> [What you have to do]
Entries follow. Give back exactly the lines starting at the one containing "Proof. by destruct b. Qed." and ending at the one containing "Proof. intros H. split;", and no other lines.

-- Supplied entries follows --

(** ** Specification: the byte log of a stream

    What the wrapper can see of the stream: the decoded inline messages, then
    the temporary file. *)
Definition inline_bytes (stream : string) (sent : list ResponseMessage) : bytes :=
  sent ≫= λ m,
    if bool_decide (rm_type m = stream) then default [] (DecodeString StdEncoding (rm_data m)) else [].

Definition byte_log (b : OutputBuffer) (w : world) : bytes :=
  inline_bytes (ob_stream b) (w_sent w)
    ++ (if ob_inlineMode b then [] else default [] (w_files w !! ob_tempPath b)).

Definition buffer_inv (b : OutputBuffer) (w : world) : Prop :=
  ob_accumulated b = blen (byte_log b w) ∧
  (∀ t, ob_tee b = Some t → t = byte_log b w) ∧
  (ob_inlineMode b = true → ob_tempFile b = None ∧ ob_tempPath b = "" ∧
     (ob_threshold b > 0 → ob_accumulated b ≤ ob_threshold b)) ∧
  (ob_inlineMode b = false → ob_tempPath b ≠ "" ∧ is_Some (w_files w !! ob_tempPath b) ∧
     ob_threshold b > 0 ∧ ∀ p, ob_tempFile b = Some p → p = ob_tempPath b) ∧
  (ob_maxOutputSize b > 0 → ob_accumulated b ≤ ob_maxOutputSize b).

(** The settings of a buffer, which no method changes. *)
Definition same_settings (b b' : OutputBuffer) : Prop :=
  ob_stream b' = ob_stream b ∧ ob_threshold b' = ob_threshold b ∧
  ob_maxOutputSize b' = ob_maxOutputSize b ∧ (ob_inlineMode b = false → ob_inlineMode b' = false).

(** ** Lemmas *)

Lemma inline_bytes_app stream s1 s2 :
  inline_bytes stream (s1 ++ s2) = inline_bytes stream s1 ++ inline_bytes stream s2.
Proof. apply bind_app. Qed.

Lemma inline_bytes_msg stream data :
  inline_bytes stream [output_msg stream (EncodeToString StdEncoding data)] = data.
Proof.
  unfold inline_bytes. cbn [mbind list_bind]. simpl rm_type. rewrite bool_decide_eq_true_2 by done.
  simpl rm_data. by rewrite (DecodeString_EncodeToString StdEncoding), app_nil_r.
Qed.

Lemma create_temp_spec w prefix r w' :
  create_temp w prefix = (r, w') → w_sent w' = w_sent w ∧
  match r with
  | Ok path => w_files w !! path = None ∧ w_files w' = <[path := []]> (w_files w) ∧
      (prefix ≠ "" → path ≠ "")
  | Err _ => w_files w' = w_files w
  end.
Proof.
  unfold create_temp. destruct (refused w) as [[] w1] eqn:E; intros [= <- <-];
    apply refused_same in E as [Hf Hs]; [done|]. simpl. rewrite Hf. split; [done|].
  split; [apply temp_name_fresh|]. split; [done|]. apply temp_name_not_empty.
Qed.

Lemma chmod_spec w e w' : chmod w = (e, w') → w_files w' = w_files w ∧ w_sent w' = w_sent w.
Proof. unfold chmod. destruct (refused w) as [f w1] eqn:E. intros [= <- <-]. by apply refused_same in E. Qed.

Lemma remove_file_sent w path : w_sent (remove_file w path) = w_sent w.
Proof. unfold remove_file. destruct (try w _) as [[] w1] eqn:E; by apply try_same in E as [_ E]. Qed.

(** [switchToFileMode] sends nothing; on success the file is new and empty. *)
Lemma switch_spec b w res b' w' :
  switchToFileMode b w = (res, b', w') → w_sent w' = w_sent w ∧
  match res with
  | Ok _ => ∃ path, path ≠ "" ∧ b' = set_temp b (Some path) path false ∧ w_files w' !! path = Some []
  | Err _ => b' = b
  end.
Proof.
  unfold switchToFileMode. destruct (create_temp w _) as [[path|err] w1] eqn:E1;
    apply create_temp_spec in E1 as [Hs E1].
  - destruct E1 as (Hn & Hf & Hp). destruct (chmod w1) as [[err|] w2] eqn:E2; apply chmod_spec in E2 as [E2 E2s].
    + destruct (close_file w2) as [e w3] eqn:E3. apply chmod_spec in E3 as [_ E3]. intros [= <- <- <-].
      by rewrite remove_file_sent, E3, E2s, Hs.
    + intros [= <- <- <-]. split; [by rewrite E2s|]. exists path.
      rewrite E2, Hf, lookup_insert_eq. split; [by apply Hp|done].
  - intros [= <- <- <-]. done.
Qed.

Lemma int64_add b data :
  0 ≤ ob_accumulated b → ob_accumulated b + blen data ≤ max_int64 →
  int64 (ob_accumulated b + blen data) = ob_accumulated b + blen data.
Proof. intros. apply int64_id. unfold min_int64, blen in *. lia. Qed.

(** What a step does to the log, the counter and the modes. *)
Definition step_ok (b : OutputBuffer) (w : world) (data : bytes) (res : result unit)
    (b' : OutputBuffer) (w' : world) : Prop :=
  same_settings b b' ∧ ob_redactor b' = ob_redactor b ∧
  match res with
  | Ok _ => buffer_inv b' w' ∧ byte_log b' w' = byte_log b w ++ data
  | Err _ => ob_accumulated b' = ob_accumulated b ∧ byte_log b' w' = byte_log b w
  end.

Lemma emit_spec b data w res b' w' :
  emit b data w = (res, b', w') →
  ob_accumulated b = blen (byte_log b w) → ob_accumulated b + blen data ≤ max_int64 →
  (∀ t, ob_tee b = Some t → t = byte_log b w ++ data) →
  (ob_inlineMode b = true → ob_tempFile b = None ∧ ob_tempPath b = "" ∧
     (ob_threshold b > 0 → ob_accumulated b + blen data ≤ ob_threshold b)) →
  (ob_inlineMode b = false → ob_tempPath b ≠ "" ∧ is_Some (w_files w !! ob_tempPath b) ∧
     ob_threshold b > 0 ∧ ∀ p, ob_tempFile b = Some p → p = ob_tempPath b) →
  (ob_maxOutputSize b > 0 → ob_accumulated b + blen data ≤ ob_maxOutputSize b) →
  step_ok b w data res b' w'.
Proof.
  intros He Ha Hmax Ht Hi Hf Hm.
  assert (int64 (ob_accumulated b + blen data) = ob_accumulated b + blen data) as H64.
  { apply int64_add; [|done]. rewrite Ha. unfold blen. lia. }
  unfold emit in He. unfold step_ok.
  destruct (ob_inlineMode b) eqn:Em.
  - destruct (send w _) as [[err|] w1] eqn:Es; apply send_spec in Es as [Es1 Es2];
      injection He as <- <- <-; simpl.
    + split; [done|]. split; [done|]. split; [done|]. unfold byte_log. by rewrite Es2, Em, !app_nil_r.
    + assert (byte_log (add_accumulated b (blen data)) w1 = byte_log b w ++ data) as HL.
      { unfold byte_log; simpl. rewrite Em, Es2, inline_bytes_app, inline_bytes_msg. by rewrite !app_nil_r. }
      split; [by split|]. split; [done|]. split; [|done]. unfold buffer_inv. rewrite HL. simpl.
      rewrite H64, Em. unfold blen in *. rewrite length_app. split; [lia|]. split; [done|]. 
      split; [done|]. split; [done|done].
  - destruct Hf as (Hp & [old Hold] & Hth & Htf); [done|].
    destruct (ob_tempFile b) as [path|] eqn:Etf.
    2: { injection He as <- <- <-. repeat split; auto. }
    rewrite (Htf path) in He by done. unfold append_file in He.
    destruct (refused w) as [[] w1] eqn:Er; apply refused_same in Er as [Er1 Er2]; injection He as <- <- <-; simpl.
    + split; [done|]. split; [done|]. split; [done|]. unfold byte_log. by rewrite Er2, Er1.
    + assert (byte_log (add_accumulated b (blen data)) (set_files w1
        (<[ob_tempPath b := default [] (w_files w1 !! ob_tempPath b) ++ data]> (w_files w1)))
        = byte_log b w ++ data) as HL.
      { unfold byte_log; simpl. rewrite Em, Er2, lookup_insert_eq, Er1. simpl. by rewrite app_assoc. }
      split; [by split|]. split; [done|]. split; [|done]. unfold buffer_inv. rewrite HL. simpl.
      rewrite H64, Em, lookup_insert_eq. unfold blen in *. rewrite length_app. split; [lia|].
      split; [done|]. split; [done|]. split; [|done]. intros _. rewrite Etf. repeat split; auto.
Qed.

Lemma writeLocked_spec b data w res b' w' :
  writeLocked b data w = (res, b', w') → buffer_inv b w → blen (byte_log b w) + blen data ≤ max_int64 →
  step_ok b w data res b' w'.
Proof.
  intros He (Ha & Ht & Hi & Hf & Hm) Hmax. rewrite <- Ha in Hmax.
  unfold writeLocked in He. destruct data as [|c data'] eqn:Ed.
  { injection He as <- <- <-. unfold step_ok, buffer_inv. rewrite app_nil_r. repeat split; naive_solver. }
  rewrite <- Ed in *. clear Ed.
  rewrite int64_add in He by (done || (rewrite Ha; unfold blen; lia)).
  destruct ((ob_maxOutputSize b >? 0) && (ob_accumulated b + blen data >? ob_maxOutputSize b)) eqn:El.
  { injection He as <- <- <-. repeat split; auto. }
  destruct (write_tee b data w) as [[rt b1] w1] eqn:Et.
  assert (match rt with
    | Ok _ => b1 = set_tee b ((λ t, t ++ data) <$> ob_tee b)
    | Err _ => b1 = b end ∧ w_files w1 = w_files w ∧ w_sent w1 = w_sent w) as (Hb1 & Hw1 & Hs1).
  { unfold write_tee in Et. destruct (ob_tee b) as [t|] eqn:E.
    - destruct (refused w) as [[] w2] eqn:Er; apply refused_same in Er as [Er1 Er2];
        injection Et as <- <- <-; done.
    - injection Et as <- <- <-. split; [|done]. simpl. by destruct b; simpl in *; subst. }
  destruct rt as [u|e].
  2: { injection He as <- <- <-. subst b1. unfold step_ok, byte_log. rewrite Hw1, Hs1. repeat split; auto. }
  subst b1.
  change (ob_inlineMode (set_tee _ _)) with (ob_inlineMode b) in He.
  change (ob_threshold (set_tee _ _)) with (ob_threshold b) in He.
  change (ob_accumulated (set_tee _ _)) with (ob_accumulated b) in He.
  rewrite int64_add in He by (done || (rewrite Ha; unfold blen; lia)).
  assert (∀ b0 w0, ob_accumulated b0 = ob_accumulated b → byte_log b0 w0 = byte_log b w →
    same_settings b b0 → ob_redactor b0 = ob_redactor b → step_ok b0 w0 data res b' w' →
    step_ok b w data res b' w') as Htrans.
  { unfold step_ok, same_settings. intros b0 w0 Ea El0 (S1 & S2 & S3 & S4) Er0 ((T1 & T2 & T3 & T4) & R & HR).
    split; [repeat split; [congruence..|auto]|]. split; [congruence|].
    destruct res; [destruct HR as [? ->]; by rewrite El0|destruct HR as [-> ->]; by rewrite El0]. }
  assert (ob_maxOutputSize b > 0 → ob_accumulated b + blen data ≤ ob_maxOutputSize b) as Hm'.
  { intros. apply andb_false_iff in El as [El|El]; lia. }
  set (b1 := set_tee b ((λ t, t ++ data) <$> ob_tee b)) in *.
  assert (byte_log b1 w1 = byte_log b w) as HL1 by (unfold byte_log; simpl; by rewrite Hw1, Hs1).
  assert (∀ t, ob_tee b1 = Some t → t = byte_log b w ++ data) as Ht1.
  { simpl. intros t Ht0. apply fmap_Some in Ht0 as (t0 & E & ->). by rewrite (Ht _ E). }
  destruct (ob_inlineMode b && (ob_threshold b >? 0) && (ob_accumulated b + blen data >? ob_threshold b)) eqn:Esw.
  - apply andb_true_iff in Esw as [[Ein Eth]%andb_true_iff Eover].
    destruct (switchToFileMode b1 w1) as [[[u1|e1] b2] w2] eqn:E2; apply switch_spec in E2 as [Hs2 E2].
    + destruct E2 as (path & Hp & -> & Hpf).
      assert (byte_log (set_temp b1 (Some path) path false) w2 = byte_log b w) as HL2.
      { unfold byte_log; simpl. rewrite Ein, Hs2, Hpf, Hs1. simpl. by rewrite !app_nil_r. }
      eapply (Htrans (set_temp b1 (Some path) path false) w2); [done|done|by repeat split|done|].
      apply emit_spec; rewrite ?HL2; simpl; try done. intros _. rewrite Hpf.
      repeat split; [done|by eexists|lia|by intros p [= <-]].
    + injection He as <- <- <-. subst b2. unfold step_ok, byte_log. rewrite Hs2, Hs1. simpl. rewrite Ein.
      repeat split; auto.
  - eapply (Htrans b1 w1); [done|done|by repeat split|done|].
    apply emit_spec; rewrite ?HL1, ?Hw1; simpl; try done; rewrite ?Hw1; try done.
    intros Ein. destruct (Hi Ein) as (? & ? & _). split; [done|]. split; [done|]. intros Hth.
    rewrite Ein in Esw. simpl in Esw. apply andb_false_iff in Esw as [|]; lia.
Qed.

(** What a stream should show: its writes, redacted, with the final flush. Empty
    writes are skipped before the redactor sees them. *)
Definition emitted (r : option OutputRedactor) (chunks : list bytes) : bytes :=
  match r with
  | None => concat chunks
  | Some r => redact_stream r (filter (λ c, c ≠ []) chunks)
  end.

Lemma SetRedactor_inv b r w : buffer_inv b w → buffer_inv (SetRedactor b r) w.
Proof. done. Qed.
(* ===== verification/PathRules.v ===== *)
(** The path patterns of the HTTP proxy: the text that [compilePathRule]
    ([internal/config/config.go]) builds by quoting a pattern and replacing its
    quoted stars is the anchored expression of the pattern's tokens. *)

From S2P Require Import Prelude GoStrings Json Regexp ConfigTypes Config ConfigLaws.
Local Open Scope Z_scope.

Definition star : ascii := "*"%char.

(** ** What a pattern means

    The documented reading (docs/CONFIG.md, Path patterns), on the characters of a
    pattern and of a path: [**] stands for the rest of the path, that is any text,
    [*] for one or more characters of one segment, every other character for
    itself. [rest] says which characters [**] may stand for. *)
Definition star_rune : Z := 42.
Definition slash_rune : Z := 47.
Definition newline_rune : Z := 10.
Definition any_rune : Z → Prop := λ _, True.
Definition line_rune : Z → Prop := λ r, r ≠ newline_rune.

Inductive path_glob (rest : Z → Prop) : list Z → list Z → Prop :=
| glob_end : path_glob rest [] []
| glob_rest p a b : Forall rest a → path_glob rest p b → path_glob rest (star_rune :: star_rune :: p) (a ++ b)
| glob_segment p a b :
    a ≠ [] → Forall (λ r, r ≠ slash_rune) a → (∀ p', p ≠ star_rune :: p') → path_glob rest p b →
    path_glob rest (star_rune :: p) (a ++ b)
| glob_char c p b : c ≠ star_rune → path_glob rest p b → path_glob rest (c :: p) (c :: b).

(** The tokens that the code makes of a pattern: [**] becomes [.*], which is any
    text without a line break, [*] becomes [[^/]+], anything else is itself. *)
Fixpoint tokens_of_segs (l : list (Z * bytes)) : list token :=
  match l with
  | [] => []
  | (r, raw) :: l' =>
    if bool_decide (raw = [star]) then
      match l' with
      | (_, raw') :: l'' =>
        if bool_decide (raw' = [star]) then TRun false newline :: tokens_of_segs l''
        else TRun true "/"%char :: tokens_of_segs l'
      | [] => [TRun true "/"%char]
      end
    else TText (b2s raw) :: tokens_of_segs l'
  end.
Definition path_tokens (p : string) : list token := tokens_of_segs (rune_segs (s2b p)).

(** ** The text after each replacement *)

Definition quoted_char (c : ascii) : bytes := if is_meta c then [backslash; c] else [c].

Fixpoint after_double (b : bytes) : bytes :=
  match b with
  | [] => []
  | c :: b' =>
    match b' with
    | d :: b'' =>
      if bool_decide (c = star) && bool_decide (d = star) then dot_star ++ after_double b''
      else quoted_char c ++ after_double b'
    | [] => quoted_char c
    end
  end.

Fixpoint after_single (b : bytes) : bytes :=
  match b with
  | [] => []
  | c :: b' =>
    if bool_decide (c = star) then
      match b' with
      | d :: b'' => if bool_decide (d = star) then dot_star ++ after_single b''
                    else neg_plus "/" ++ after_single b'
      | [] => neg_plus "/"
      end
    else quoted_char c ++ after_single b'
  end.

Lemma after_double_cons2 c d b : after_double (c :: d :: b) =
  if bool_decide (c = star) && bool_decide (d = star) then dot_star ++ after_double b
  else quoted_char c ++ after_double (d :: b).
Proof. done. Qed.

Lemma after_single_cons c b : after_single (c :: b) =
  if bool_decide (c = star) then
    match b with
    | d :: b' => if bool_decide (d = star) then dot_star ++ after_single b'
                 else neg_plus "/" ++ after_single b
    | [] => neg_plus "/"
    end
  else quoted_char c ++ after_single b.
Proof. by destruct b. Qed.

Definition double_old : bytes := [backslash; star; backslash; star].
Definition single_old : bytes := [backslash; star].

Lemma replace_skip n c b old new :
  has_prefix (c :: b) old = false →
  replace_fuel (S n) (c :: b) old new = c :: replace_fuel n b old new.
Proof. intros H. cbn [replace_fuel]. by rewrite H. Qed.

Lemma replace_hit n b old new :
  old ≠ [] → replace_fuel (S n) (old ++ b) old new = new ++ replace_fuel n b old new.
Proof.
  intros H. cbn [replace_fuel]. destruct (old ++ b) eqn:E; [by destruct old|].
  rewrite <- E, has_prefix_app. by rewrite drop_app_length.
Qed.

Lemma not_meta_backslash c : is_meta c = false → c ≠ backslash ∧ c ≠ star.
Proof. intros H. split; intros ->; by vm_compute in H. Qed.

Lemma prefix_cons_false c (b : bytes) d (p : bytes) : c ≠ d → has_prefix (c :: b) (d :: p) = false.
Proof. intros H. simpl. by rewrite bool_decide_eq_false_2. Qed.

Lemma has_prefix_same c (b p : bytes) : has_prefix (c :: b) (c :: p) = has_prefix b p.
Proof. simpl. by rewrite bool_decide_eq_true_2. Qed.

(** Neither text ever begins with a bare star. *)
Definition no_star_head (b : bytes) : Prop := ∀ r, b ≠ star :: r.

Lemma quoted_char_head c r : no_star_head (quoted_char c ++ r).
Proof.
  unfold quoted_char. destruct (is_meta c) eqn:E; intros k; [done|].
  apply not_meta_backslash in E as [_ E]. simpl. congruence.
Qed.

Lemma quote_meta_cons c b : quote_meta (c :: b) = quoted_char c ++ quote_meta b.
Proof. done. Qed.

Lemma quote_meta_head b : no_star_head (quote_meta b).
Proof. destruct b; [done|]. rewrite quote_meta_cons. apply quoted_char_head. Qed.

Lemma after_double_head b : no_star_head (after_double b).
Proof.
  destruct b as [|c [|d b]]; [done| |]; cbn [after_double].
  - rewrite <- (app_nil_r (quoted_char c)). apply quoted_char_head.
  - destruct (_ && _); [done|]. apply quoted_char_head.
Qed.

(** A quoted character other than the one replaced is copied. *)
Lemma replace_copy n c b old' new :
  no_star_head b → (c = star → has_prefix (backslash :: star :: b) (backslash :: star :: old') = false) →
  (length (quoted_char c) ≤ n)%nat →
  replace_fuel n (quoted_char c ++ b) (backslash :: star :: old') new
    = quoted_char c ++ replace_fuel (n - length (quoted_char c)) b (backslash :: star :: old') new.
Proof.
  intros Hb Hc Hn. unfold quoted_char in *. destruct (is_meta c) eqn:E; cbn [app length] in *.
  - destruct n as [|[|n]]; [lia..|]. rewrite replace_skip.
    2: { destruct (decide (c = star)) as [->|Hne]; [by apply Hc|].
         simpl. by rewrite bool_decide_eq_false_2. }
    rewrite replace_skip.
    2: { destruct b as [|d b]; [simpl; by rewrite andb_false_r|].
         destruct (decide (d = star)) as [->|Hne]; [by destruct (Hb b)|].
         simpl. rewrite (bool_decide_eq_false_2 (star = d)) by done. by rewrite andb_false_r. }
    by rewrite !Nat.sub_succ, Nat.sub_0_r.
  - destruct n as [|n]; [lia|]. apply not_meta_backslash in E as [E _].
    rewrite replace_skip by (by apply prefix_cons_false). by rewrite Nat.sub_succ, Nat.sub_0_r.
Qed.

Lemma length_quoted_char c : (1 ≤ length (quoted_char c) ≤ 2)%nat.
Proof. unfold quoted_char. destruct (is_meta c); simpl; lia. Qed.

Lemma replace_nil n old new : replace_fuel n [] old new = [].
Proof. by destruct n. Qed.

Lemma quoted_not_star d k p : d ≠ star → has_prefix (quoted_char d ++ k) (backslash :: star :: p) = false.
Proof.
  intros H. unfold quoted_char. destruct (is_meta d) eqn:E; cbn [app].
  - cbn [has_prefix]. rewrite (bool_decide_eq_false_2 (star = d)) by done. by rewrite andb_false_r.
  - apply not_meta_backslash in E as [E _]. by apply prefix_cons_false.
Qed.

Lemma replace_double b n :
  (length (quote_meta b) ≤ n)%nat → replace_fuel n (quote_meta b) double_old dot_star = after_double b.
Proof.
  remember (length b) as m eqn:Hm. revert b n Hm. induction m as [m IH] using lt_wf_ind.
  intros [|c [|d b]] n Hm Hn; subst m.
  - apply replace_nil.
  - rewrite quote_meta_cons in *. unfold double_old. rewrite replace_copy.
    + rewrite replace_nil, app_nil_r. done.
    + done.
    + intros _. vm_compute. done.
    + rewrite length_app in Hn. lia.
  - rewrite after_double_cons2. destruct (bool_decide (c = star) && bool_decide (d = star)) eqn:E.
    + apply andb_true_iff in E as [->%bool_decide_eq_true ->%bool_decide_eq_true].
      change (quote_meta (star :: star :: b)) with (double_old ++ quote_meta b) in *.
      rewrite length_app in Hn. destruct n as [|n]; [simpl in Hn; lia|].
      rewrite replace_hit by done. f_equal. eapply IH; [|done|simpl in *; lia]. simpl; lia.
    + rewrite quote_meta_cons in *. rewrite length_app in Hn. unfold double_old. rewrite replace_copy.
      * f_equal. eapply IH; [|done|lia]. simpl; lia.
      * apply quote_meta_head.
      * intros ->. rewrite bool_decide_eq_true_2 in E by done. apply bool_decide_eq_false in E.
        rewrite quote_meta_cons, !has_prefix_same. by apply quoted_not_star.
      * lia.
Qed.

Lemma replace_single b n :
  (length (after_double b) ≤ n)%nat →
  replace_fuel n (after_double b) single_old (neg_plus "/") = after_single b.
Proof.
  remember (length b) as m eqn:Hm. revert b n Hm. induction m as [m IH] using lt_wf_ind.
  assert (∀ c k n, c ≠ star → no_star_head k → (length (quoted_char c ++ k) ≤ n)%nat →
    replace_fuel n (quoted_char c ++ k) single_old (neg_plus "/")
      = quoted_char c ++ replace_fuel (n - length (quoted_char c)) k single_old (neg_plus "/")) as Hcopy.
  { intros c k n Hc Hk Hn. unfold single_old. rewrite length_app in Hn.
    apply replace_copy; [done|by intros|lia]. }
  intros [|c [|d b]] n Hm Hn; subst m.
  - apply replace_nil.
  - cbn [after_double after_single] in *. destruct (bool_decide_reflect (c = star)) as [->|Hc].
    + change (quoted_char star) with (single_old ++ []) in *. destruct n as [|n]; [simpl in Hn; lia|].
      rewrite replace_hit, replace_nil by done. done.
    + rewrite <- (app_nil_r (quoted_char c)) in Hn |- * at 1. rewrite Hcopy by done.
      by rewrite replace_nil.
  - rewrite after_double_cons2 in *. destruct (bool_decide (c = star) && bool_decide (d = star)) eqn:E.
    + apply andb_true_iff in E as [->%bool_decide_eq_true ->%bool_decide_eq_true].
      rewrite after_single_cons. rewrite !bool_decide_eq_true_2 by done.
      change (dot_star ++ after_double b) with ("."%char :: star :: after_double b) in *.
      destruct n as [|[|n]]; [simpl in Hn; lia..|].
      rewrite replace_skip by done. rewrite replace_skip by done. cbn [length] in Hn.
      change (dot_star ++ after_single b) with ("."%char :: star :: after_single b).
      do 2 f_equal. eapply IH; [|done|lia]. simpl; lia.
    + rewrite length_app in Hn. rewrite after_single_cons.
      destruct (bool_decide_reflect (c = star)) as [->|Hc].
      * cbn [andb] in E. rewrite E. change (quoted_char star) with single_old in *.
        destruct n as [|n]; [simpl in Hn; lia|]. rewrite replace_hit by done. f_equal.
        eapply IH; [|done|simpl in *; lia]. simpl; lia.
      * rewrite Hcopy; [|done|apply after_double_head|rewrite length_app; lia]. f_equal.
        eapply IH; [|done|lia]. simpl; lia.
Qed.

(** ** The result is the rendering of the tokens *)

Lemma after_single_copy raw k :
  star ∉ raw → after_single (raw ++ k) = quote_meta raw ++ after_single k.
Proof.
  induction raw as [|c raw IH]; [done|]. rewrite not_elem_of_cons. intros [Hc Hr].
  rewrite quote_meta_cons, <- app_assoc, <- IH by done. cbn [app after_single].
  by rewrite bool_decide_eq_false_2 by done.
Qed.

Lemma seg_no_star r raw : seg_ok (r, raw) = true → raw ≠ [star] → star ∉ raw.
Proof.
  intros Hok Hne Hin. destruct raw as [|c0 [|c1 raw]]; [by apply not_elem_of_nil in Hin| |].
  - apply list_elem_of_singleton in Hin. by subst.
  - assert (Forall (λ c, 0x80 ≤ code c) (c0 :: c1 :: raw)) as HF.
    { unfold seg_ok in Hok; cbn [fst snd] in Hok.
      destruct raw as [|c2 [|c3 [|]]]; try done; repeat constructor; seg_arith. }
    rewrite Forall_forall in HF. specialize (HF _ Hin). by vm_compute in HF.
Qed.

-- Supplied entries concluded --

> [Expected answer]
Proof. by destruct b. Qed.

Definition double_old : bytes := [backslash; star; backslash; star].
Definition single_old : bytes := [backslash; star].

Lemma replace_skip n c b old new :
  has_prefix (c :: b) old = false →
  replace_fuel (S n) (c :: b) old new = c :: replace_fuel n b old new.
Proof. intros H. cbn [replace_fuel]. by rewrite H. Qed.

Lemma replace_hit n b old new :
  old ≠ [] → replace_fuel (S n) (old ++ b) old new = new ++ replace_fuel n b old new.
Proof.
  intros H. cbn [replace_fuel]. destruct (old ++ b) eqn:E; [by destruct old|].
  rewrite <- E, has_prefix_app. by rewrite drop_app_length.
Qed.

Lemma not_meta_backslash c : is_meta c = false → c ≠ backslash ∧ c ≠ star.
Proof. intros H. split; intros ->; by vm_compute in H. Qed.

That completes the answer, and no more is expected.